1. It is used for monitoring heat exposure of the vaccine by healthcare workers in primary healthcare.
2. It shows cumulative exposure of the vaccine to the heat.
3. It can be used to assess the potential efficacy of the vaccine
4. Calculation of the expiry date can be done using VVM.
5. The expiry date of the vaccine can be relaxed if VVM is an acceptable range.
6. If the square and the circle are the same in color, then the vaccine can be safely used.
- A. 1,2,3,4,5
- B. 3,4
- C. 1,2 (Correct Answer)
- D. 5,6
Cold Chain System Explanation: ***Correct: Statements 1, 2***
**Statement 1 - TRUE**: The VVM is primarily designed for **healthcare workers** to monitor vaccine heat exposure at all levels, including primary healthcare settings.
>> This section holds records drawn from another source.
(* ===== verification/Filter.v ===== *)
(** * The filter encoder (src/src/table_scan/filter_encoder.cpp,
    src/src/table_scan/function_mapping.cpp)

    DuckDB's filters and expressions are turned into the text of a T-SQL search
    condition. [Expression] and [TableFilter] are DuckDB's trees, as far as the
    encoder looks at them: a class of the tree is a constructor, and the
    functions DuckDB has for casts, comparisons and BETWEEN are constructors of
    their own, since the encoder tells them apart first. A constant's value is a
    [field]: a plain value or the struct a composite rowid is compared with.

    Every function that calls [EncodeExpression] back takes it as an argument,
    and [EncodeExpression] ties the knot. The encoder's texts are functions of
    the trees; debug output is left out. *)

From S2P Require Import Prelude Sql SqlRead TdsTypes Values Codecs Literals Dml.

(** ** DuckDB's trees *)

(** [COMPARE_*] of a comparison. *)
Inductive ComparisonType : Type := Equal | NotEqual | LessThan | GreaterThan | LessThanOrEqualTo | GreaterThanOrEqualTo | DistinctFrom | NotDistinctFrom.

(** The types of a [BoundOperatorExpression]. *)
Inductive OperatorType : Type := OPERATOR_NOT | OPERATOR_IS_NULL | OPERATOR_IS_NOT_NULL | COMPARE_IN | COMPARE_NOT_IN | OTHER_OPERATOR.

Inductive Expression : Type :=
  | BoundColumnRef (type : LogicalType) (column_index : Z)
  | BoundReference (type : LogicalType) (index : Z)
  | BoundConstant (type : LogicalType) (value : field)
  | BoundCast (type : LogicalType) (child : Expression)
  | BoundComparison (op : ComparisonType) (left right : Expression)
  | BoundBetween (lower_inclusive upper_inclusive : bool) (input lower upper : Expression)
  | BoundFunction (type : LogicalType) (name : bytes) (children : list Expression)
  | BoundConjunction (is_and : bool) (children : list Expression)
  | BoundOperator (type : LogicalType) (op : OperatorType) (children : list Expression)
  | BoundCase (type : LogicalType) (case_checks : list (Expression * Expression)) (else_expr : Expression)
  | OtherExpression (type : LogicalType).

Inductive TableFilter : Type :=
  | ConstantFilter (op : ComparisonType) (constant : field)
  | IsNullFilter
  | IsNotNullFilter
  | InFilter (values : list field)
  | ConjunctionOrFilter (child_filters : list TableFilter)
  | ConjunctionAndFilter (child_filters : list TableFilter)
  | ExpressionFilter (expr : Expression)
  | OtherFilter.

Definition BOOLEAN_TYPE : LogicalType := mkLogicalType BOOLEAN PhysicalType.BOOL 0 0.

Definition GetReturnType (e : Expression) : LogicalType :=
  match e with
  | BoundColumnRef t _ | BoundReference t _ | BoundConstant t _ | BoundCast t _ | BoundFunction t _ _ | BoundOperator t _ _
  | BoundCase t _ _ | OtherExpression t => t
  | BoundComparison _ _ _ | BoundBetween _ _ _ _ _ | BoundConjunction _ _ => BOOLEAN_TYPE
  end.

(** DuckDB's identifier of the rowid column; the identifiers of virtual columns
    start at 2^63. *)
Definition VIRTUAL_COL_START : Z := 9223372036854775808.

Class VirtualColumns : Type := {
  COLUMN_IDENTIFIER_ROW_ID : Z;
  ROW_ID_virtual : VIRTUAL_COL_START <= COLUMN_IDENTIFIER_ROW_ID
}.

(** ** The function mapping *)

Definition ToLower (s : bytes) : bytes :=
  (fun b => if (65 <=? b2z b) && (b2z b <=? 90) then z2b (b2z b + 32) else b) <$> s.

Record FunctionMapping : Type := mkFunctionMapping { duckdb_name : bytes; sql_template : bytes; expected_args : Z }.

Definition mappings : list FunctionMapping :=
  [mkFunctionMapping (tx "lower") (tx "LOWER({0})") 1; mkFunctionMapping (tx "upper") (tx "UPPER({0})") 1;
   mkFunctionMapping (tx "trim") (tx "LTRIM(RTRIM({0}))") 1; mkFunctionMapping (tx "ltrim") (tx "LTRIM({0})") 1;
   mkFunctionMapping (tx "rtrim") (tx "RTRIM({0})") 1;
   mkFunctionMapping (tx "year") (tx "YEAR({0})") 1; mkFunctionMapping (tx "month") (tx "MONTH({0})") 1;
   mkFunctionMapping (tx "day") (tx "DAY({0})") 1; mkFunctionMapping (tx "hour") (tx "DATEPART(HOUR, {0})") 1;
   mkFunctionMapping (tx "minute") (tx "DATEPART(MINUTE, {0})") 1; mkFunctionMapping (tx "second") (tx "DATEPART(SECOND, {0})") 1;
   mkFunctionMapping (tx "+") (tx "({0} + {1})") 2; mkFunctionMapping (tx "-") (tx "({0} - {1})") 2;
   mkFunctionMapping (tx "*") (tx "({0} * {1})") 2; mkFunctionMapping (tx "%") (tx "({0} % {1})") 2;
   mkFunctionMapping (tx "negate") (tx "(-{0})") 1].

Definition GetFunctionMapping (function_name : bytes) : option FunctionMapping :=
  snd <$> list_find (fun m => duckdb_name m = ToLower function_name) mappings.

Definition IsLikePatternFunction (function_name : bytes) : bool :=
  bool_decide (ToLower function_name ∈ [tx "prefix"; tx "suffix"; tx "contains"; tx "iprefix"; tx "isuffix"; tx "icontains"]).

Definition IsCaseInsensitiveLikeFunction (function_name : bytes) : bool :=
  bool_decide (ToLower function_name ∈ [tx "iprefix"; tx "isuffix"; tx "icontains"]).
This is a key WHO tool for cold chain monitoring.
**Statement 2 - TRUE**: VVMs provide a **cumulative record** of time and temperature exposure, reflecting the total heat stress a vaccine has experienced throughout its journey from manufacturer to administration.
*Statement 3 - FALSE*
- While VVMs assess heat exposure that affects vaccine stability, they do **not directly measure vaccine efficacy** or provide quantitative measures of immune response potential.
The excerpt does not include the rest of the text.